Some suggestions for the values like the “Sign On URL” (this is the one for IDP initiated SSO) can be improved to get a more seamless SSO experience. This configuration is covered in this blog.

With additional security checks when an URL in the browser for OCI is provided the automation of the IDP initiated login needs to be refined in some cases to point to the right target. Means as mentioned in the template the configuration with “console.Regionname.oraclecloud.com” may interrupt the flow because it is not clear for the OCI console which auth option for the SSO flow is intended. In one tenant e.g. the same entity ID (here Entra ID) can be used in several domains at the same time. Consequence is the flow stops until the user makes the choice. As the IAM domain might entitle the same EntraID user for different authorizations it makes sense to do this differentiation. Sample for having same EntraID two times is using an IAM testdomain and an IAM proddomain for the same user.
History: The Entra ID template was developed in the time of having IDCS as PaaS service and OCI Console native IAM. Therefor a further config is not foreseen in the template.

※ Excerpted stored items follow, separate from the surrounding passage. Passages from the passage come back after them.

(** X1. [getEnv] returns the value of the first entry [name=value]
    of the environment, provided neither the name nor the value has
    an equals sign in it. *)
Theorem getEnv_finds_first_definition pre post name v :
  main.countByte "=" name = 0 -> main.countByte "=" v = 0 ->
  Forall (fun q => main.defines name q = false) pre ->
  main.getEnv (pre ++ (name +:+ String "=" v) :: post) name = v.
Proof.
  intros Hn Hv Hpre. induction Hpre as [|q pre Hq _ IH]; simpl.
  - by rewrite Split_one_sep, String.eqb_refl.
  - unfold main.defines in Hq.
    destruct (gostrings.Split q "=") as [|i0 [|i1 [|]]]; try done.
    by rewrite Hq.
Qed.

(** X2. An entry whose value has an equals sign in it is not seen:
    [getEnv] answers as if the entry were not there, so that a worker
    whose [WORKER_ID] is set to such a value alone gets the identifier
    [0]. *)
Theorem getEnv_ignores_value_with_equals_sign pre post name v :
  main.countByte "=" v <> 0 ->
  Forall (fun q => main.defines name q = false) pre ->
  main.getEnv (pre ++ (name +:+ String "=" v) :: post) name
  = main.getEnv post name /\
  main.getWorkerID ["WORKER_ID" +:+ String "=" v] = "0".
Proof.
  intros Hv Hpre.
  assert (forall n, main.defines n (n +:+ String "=" v) = false) as Hskip.
  { intros n. unfold main.defines.
    pose proof (length_Split (n +:+ String "=" v) "=") as Hlen.
    rewrite countByte_app in Hlen. simpl in Hlen.
    destruct (gostrings.Split _ "=") as [|i0 [|i1 [|]]]; try done.
    simpl in Hlen. lia. }
  split; [by apply getEnv_skip|].
  unfold main.getWorkerID.
  change ["WORKER_ID" +:+ String "=" v]
    with ([] ++ ("WORKER_ID" +:+ String "=" v) :: []).
  by rewrite (getEnv_skip [] _ [] "WORKER_ID" (List.Forall_nil _) (Hskip _)).
Qed.

Lemma getEnv_finds_first_definition_witness :
  main.countByte "=" "WORKER_ID" = 0 /\ main.countByte "=" "7" = 0 /\
  Forall (fun q => main.defines "WORKER_ID" q = false)
    ["HOME=/root"; "WORKER_IDX=3"] /\
  main.getEnv (["HOME=/root"; "WORKER_IDX=3"]
               ++ ("WORKER_ID" +:+ String "=" "7") :: ["WORKER_ID=8"])
    "WORKER_ID" = "7".
Proof.
  assert (Forall (fun q => main.defines "WORKER_ID" q = false)
            ["HOME=/root"; "WORKER_IDX=3"]) as Hpre by (repeat constructor).
  split; [reflexivity|]. split; [reflexivity|]. split; [exact Hpre|].
  exact (getEnv_finds_first_definition ["HOME=/root"; "WORKER_IDX=3"]
           ["WORKER_ID=8"] "WORKER_ID" "7" eq_refl eq_refl Hpre).
Defined.

Lemma getEnv_ignores_value_with_equals_sign_witness :
  main.countByte "=" "a=b" <> 0 /\
  Forall (fun q => main.defines "WORKER_ID" q = false) ["HOME=/root"] /\
  main.getEnv (["HOME=/root"] ++ ("WORKER_ID" +:+ String "=" "a=b") :: [])
    "WORKER_ID" = main.getEnv [] "WORKER_ID" /\
  main.getWorkerID ["WORKER_ID" +:+ String "=" "a=b"] = "0".
Proof.
  assert (main.countByte "=" "a=b" <> 0) as Hv by discriminate.
  assert (Forall (fun q => main.defines "WORKER_ID" q = false)
            ["HOME=/root"]) as Hpre by (repeat constructor).
  split; [exact Hv|]. split; [exact Hpre|].
  exact (getEnv_ignores_value_with_equals_sign ["HOME=/root"] []
           "WORKER_ID" "a=b" Hv Hpre).
Defined.

End Environment.

(** ** The configuration *)

Section Configuration.

Context {RedisConf LoggingConf Location : Type}.
Variable LoadLocation : string -> result Location.
Variable CorporaValidateAndDefaults :
  option cnf.CorporaSetup -> string
  -> option cnf.CorporaSetup * option string.
Variable RedisValidate : option RedisConf -> option string.
Variable ReadDir : string -> result (list string).
Variable ReadFile : string -> result string.
Variable Join : string -> string -> string.
Variable UnmarshalConf :
  string -> result (cnf.Conf RedisConf LoggingConf).
Variable UnmarshalCorpus : string -> result corpus.CorpusSetup.

Implicit Types (conf : cnf.Conf RedisConf LoggingConf)
  (s : cnf.ServerInfo).

#[local] Abbreviation ValidateAndDefaults :=
  (cnf.ValidateAndDefaults LoadLocation CorporaValidateAndDefaults
     RedisValidate).
#[local] Abbreviation TimezoneLocation := (cnf.TimezoneLocation LoadLocation).
#[local] Abbreviation loadItems :=
  (cnf.loadItems ReadFile Join UnmarshalCorpus).
#[local] Abbreviation loadResources :=
  (cnf.loadResources ReadDir ReadFile Join UnmarshalCorpus).
#[local] Abbreviation LoadConfig :=
  (cnf.LoadConfig ReadDir ReadFile Join UnmarshalConf UnmarshalCorpus).
#[local] Abbreviation readsAs := (cnf.readsAs ReadFile Join UnmarshalCorpus).

Lemma hasEn_spec (m : gmap string string) :
  cnf.hasEn m = true <-> is_Some (m !! "en").
Proof. unfold cnf.hasEn. apply bool_decide_eq_true. Qed.

Lemma optionalEn_None (m : option (gmap string string)) err rest :
  cnf.optionalEn m err rest = None <->
  (forall m', m = Some m' -> is_Some (m' !! "en")) /\ rest = None.
Proof.
  unfold cnf.optionalEn. destruct m as [m'|].
  - destruct (cnf.hasEn m') eqn:Hen.
    + apply hasEn_spec in Hen. split; [|by intros [_ ->]].
      intros ->. split; [|done]. by intros ? [= <-].
    + split; [done|]. intros [Hm _].
      specialize (Hm m' eq_refl). apply hasEn_spec in Hm. congruence.
  - split; [by intros ->|by intros [_ ->]].
Qed.

(** X3. [Validate] accepts a server-info section exactly when it is
    there, host, port and database are not empty, the title has an [en]
    entry, and the description and the author, if given, have one too;
    the language and the external path play no part, and neither does
    the text of an entry: an empty title under [en] passes, an empty
    (non-nil) description does not. *)
Theorem serverInfo_accepted_iff (si : option cnf.ServerInfo) :
  cnf.Validate si = None <->
  exists s,
    si = Some s /\
    cnf.ServerHost s <> "" /\ cnf.ServerPort s <> "" /\
    cnf.Database s <> "" /\
    (exists title, cnf.DatabaseTitle s = Some title /\
                   is_Some (title !! "en")) /\
    (forall d, cnf.DatabaseDescription s = Some d -> is_Some (d !! "en")) /\
    (forall au, cnf.DatabaseAuthor s = Some au -> is_Some (au !! "en")).
Proof.
  destruct si as [s|]; simpl; [|split; [done|by intros (? & ? & _)]].
  destruct (String.eqb_spec (cnf.ServerHost s) "") as [Hh|Hh].
  { split; [done|]. by intros (? & [= <-] & ? & _). }
  destruct (String.eqb_spec (cnf.ServerPort s) "") as [Hp|Hp].
  { split; [done|]. by intros (? & [= <-] & ? & ? & _). }
  destruct (String.eqb_spec (cnf.Database s) "") as [Hd|Hd].
  { split; [done|]. by intros (? & [= <-] & ? & ? & ? & _). }
  destruct (cnf.DatabaseTitle s) as [title|] eqn:Ht.
  2:{ split; [done|].
      intros (? & [= <-] & _ & _ & _ & (? & ? & _) & _). congruence. }
  destruct (cnf.hasEn title) eqn:Hen; simpl.
  - apply hasEn_spec in Hen. rewrite !optionalEn_None. split.
    + intros (Hdesc & Hau & _). exists s. split_and!; try done.
      by exists title.
    + intros (? & [= <-] & _ & _ & _ & _ & Hdesc & Hau). by split_and!.
  - split; [done|].
    intros (? & [= <-] & _ & _ & _ & (t & Ht' & Hent) & _).
    rewrite Ht in Ht'. injection Ht' as <-.
    apply hasEn_spec in Hent. congruence.
Qed.

Lemma Outcome_bind_Done {A B} (m : cnf.Outcome A) (f : A -> cnf.Outcome B)
  (b : B) out :
  m ≫= f = cnf.Done b out ->
  exists a o1 o2, m = cnf.Done a o1 /\ f a = cnf.Done b o2 /\ out = o1 ++ o2.
Proof.
  unfold mbind, cnf.Outcome_bind. destruct m as [a o1| |]; [|done..].
  destruct (f a) as [b' o2| |] eqn:Hf; [|done..].
  intros [= <- <-]. by exists a, o1, o2.
Qed.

The Sign on URL is mandatory for EntraID config and therefore marked with a star (Screenshot from Entra ID template):

EntraID does not prove if this config works, it only checks for valid URL syntax.

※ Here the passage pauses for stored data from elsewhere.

(** * The comment panel of the community detail view

    A shallow embedding of [src/components/CommunityDetailView/CommunityDetailComment.vue]
    (the script part): the cached comment list in [localStorage], the
    submit and delete handlers, the watcher on [props.postId] and the
    relative-time timer.

    Layout
    - [Js]: the JavaScript values that can reach the component (what
      [JSON.parse] can build), strings, [trim], property reads, spread.
    - [Json]: [JSON.stringify] and [JSON.parse] on those values.
    - [CommentPanel]: the component itself, function by function.  An
      async handler is cut at its [await]: a [_begin] part that runs up
      to the request and a [_resume] part that runs when the request has
      ended, on the state of that moment.
    - [Template]: the list part of the template.
    - [JsonFacts]: reading back what [JSON.stringify] wrote.
    - [CommentPanelFacts]: the properties of the component.
    - [CommentPanelMore]: what holds through sequences of events.

    Strings are [string]s holding the UTF-8 bytes of the text; every
    character the platform functions look at (JSON punctuation, escapes,
    ASCII white space) is a single byte, and the other bytes are passed
    through untouched. *)

From Stdlib Require Import ZArith String Ascii List Bool Lia.
From stdpp Require Import base option list strings pretty gmap.


(** ** JavaScript values *)

Module Js.

(** The values [JSON.parse] can return.  [Num] holds an integer (a double
    is exact up to 2^53; fractions are not modelled).  [Obj] lists the own
    enumerable properties in enumeration order. *)
Unset Elimination Schemes.
Inductive value : Type :=
| Null
| Bool (b : bool)
| Num (n : Z)
| Str (s : string)
| Arr (elems : list value)
| Obj (props : list (string * value)).
Set Elimination Schemes.

(** Induction through the lists nested in [Arr] and [Obj]. *)
Fixpoint value_ind (P : value → Prop)
    (HNull : P Null) (HBool : ∀ b, P (Bool b)) (HNum : ∀ n, P (Num n))
    (HStr : ∀ s, P (Str s))
    (HArr : ∀ l, Forall P l → P (Arr l))
    (HObj : ∀ ps, Forall (λ p, P p.2) ps → P (Obj ps))
    (v : value) {struct v} : P v :=
  let go := value_ind P HNull HBool HNum HStr HArr HObj in
  match v with
  | Null => HNull
  | Bool b => HBool b
  | Num n => HNum n
  | Str s => HStr s
  | Arr l =>
      HArr l ((fix all (l : list value) : Forall P l :=
                 match l with
                 | [] => Forall_nil_2 P
                 | x :: l' => Forall_cons_2 P x l' (go x) (all l')
                 end) l)
  | Obj ps =>
      HObj ps ((fix all (ps : list (string * value)) : Forall (λ p, P p.2) ps :=
                  match ps with
                  | [] => Forall_nil_2 _
                  | p :: ps' => Forall_cons_2 (λ p, P p.2) p ps' (go p.2) (all ps')
                  end) ps)
  end.

(** What a statement can complete with: a value, or a thrown exception. *)
Inductive exn : Type := TypeError | SyntaxError | RequestError.

Inductive completion (A : Type) : Type :=
| Normal (a : A)
| Throw (e : exn).
Arguments Normal {A} a.
Arguments Throw {A} e.

#[global] Instance completion_ret : MRet completion := λ A a, Normal a.
#[global] Instance completion_bind : MBind completion := λ A B k c,
  match c with
  | Normal a => k a
  | Throw e => Throw e
  end.

(** *** Strings *)

(** [if (s)] on a string: only the empty string is falsy. *)
Definition truthy (s : string) : bool :=
  match s with
  | EmptyString => false
  | String _ _ => true
  end.

Definition code (c : ascii) : N := N_of_ascii c.

(** ECMAScript WhiteSpace and LineTerminator, seen through UTF-8.
    One byte: TAB LF VT FF CR SP. *)
Definition ws1 (a : ascii) : bool :=
  ((9 <=? code a) && (code a <=? 13) || (code a =? 32))%N.

(** Two bytes: U+00A0 (C2 A0). *)
Definition ws2 (a b : ascii) : bool :=
  ((code a =? 194) && (code b =? 160))%N.

(** Three bytes: U+1680 (E1 9A 80), U+2000..U+200A (E2 80 80..8A),
    U+2028, U+2029 (E2 80 A8, A9), U+202F (E2 80 AF), U+205F (E2 81 9F),
    U+3000 (E3 80 80), U+FEFF (EF BB BF). *)
Definition ws3 (a b c : ascii) : bool :=
  ((code a =? 225) && (code b =? 154) && (code c =? 128)
   || (code a =? 226) && (code b =? 128)
      && ((128 <=? code c) && (code c <=? 138)
          || (code c =? 168) || (code c =? 169) || (code c =? 175))
   || (code a =? 226) && (code b =? 129) && (code c =? 159)
   || (code a =? 227) && (code b =? 128) && (code c =? 128)
   || (code a =? 239) && (code b =? 187) && (code c =? 191))%N.

Fixpoint trimStart (s : string) : string :=
  match s with
  | EmptyString => s
  | String a r1 =>
      if ws1 a then trimStart r1
      else match r1 with
           | EmptyString => s
           | String b r2 =>
               if ws2 a b then trimStart r2
               else match r2 with
                    | EmptyString => s
                    | String c r3 => if ws3 a b c then trimStart r3 else s
                    end
           end
  end.

(** A string made of white space only. *)
Definition blank (s : string) : bool := negb (truthy (trimStart s)).

Fixpoint trimEnd (s : string) : string :=
  match s with
  | EmptyString => EmptyString
  | String a r => if blank s then EmptyString else String a (trimEnd r)
  end.

(** [String.prototype.trim]. *)
Definition trim (s : string) : string := trimEnd (trimStart s).

(** *** Properties *)

Fixpoint lookup_prop (k : string) (ps : list (string * value)) : option value :=
  match ps with
  | [] => None
  | (k', v) :: ps' => if String.eqb k' k then Some v else lookup_prop k ps'
  end.

(** [v.k] for a property name [k] that no prototype defines ([id],
    [datetime], ...): [None] is [undefined]; reading from [null] throws. *)
Definition get (v : value) (k : string) : completion (option value) :=
  match v with
  | Null => Throw TypeError
  | Obj ps => Normal (lookup_prop k ps)
  | _ => Normal None
  end.

(** [x !== s] for a string [s]: strict, so only the same string is equal. *)
Definition strict_ne (x : option value) (s : string) : bool :=
  match x with
  | Some (Str s') => negb (String.eqb s' s)
  | _ => true
  end.

Fixpoint all_digits (s : string) : bool :=
  match s with
  | EmptyString => true
  | String c r => (48 <=? code c)%N && (code c <=? 57)%N && all_digits r
  end.

Fixpoint digits_value (acc : N) (s : string) : N :=
  match s with
  | EmptyString => acc
  | String c r => digits_value (10 * acc + (code c - 48))%N r
  end.

(** An array index: the canonical decimal form of an integer below
    2^32 - 1.  Such keys are enumerated first, in ascending order. *)
Definition array_index (k : string) : option N :=
  if truthy k && all_digits k then
    let n := digits_value 0 k in
    if String.eqb (pretty n) k && (n <? 4294967295)%N then Some n else None
  else None.

Definition key_before (k k' : string) : bool :=
  match array_index k, array_index k' with
  | Some n, Some n' => (n <? n')%N
  | Some _, None => true
  | None, _ => false
  end.

Fixpoint replace_prop (k : string) (v : value) (ps : list (string * value))
  : list (string * value) :=
  match ps with
  | [] => []
  | (k', v') :: ps' =>
      if String.eqb k' k then (k, v) :: ps' else (k', v') :: replace_prop k v ps'
  end.

Fixpoint insert_prop (k : string) (v : value) (ps : list (string * value))
  : list (string * value) :=
  match ps with
  | [] => [(k, v)]
  | (k', v') :: ps' =>
      if key_before k k' then (k, v) :: ps else (k', v') :: insert_prop k v ps'
  end.

(** CreateDataProperty: an existing key keeps its place and takes the new
    value, a new key goes to its place in the enumeration order. *)
Definition define_prop (k : string) (v : value) (ps : list (string * value))
  : list (string * value) :=
  match lookup_prop k ps with
  | Some _ => replace_prop k v ps
  | None => insert_prop k v ps
  end.

Fixpoint indexed (i : N) (l : list value) : list (string * value) :=
  match l with
  | [] => []
  | x :: l' => (pretty i, x) :: indexed (N.succ i) l'
  end.

Fixpoint chars (s : string) : list value :=
  match s with
  | EmptyString => []
  | String c r => Str (String c EmptyString) :: chars r
  end.

(** The own enumerable properties an object spread [{...v}] copies: the
    properties of an object, the elements of an array under their
    indices, the characters of a string (one per byte: exact for ASCII
    text), nothing for [null], booleans and numbers. *)
Definition own_props (v : value) : list (string * value) :=
  match v with
  | Obj ps => ps
  | Arr l => indexed 0 l
  | Str s => indexed 0 (chars s)
  | _ => []
  end.

(** [Array.prototype.unshift] with one argument, as a method call on [v]:
    only arrays have the method. *)
Definition array_unshift (x : value) (v : value) : completion value :=
  match v with
  | Arr l => Normal (Arr (x :: l))
  | _ => Throw TypeError
  end.

Fixpoint filter_list (f : value → completion bool) (l : list value)
  : completion (list value) :=
  match l with
  | [] => Normal []
  | x :: l' =>
      keep ← f x;
      r ← filter_list f l';
      Normal (if keep : bool then x :: r else r)
  end.

(** [v.filter(f)]. *)
Definition array_filter (f : value → completion bool) (v : value) : completion value :=
  match v with
  | Arr l => r ← filter_list f l; Normal (Arr r)
  | _ => Throw TypeError
  end.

Example for IDP initiated login

For an user in EntraID a dashboard is available which shows accessible applications, like OCI, for the authenticated user. Generic link is: https://myapps.microsoft.com/
A screen for the user with one App may look like this:
 

OCI DemoDomain1 is here the name for the App which integrates OCI. The integrated OCI tenant uses two domains, one is the default one and one is called DemoDomain1.  To get the IDP initiated flow working the config of the “Sign on URL” needs:

1. Specification for the Service Provider (SP), here OCI,  to start the SSO flow:
   https://idcs-abc123.identity.oraclecloud.com/fed/v1/sp/initiatesso
   idcs-abc123 has to be replaced with your domain URL
2. Specification which IDP should be used in the domain:
   providerid=https://sts.windows.net/efg567
   https://sts.windows.net/efg567 has to be replaces with EntraID entity (e.g. from metadata of EntraID)
3. Sepcification where to go after successful login in OCI:
   returnurl=https://cloud.oracle.com/home?tenant=tenantname&domain=DemoDomain1&region=eu-amsterdam-1
   replace tenantname with your tenantname, replace DemoDomain1 with your OCI IAM domainname, replace eu-amsterdam-1 with the home region of your tenant
4. IMPORTANT: do a URL encode of the whole string, looks somehow like:
   https:// idcs-abc123.identity.oraclecloud.com/fed/v1/sp/initiatesso?providerid=https%3A%2F%2Fsts.windows.net%2Fefg567
   %2F&returnurl=https%3A%2F%2Fcloud.oracle.com%2Fhome%3Ftenant%3Dtenantname %26domain%3DDemoDomain1%26region%3Deu-amsterdam-1
5. Copy the URL encoded string in the Entra ID input field of “Sign On URL”

For test login to  https://myapps.microsoft.com/ with a user who is assigned to the EntraID Application. Click on the OCI icon, this opens a new window and starts the flow. At the end of the flow the user gets the console screen of OCI which may look like this:

Other targets in OCI can be configured in a similar way by using a different config for the returnurl, e.g. my-profile to redirect the user to his profile after successful login.

Troubleshooting

• SSO works not at all:
  Please check if gallery Entra ID template was used.  Means from the screenshot the “Oracle Cloud Infrastructure Console” Application
  
  

  

  
   
• SSO works but throws an error:
  Go for the ctx message in the error screen of OCI (needs read of source of webpage, e.g. with the Devtools from Browser) and decode the value to get a hint in the error (e.g. user not found, user not unique, certificate expired etc.
   
• SSO works but stops at OCI login selector of the intended IAM domain:
  • The Sign On has to be URL encoded, see above step 4
  • The Sign On URL misses or has a miss-spelling of region, domain or home URL
  • The Browser relies on “old” cookies. Go for an incognito window to get a clean environment and test or clear all cookies and test. The flow is extremely sensitive to cookies.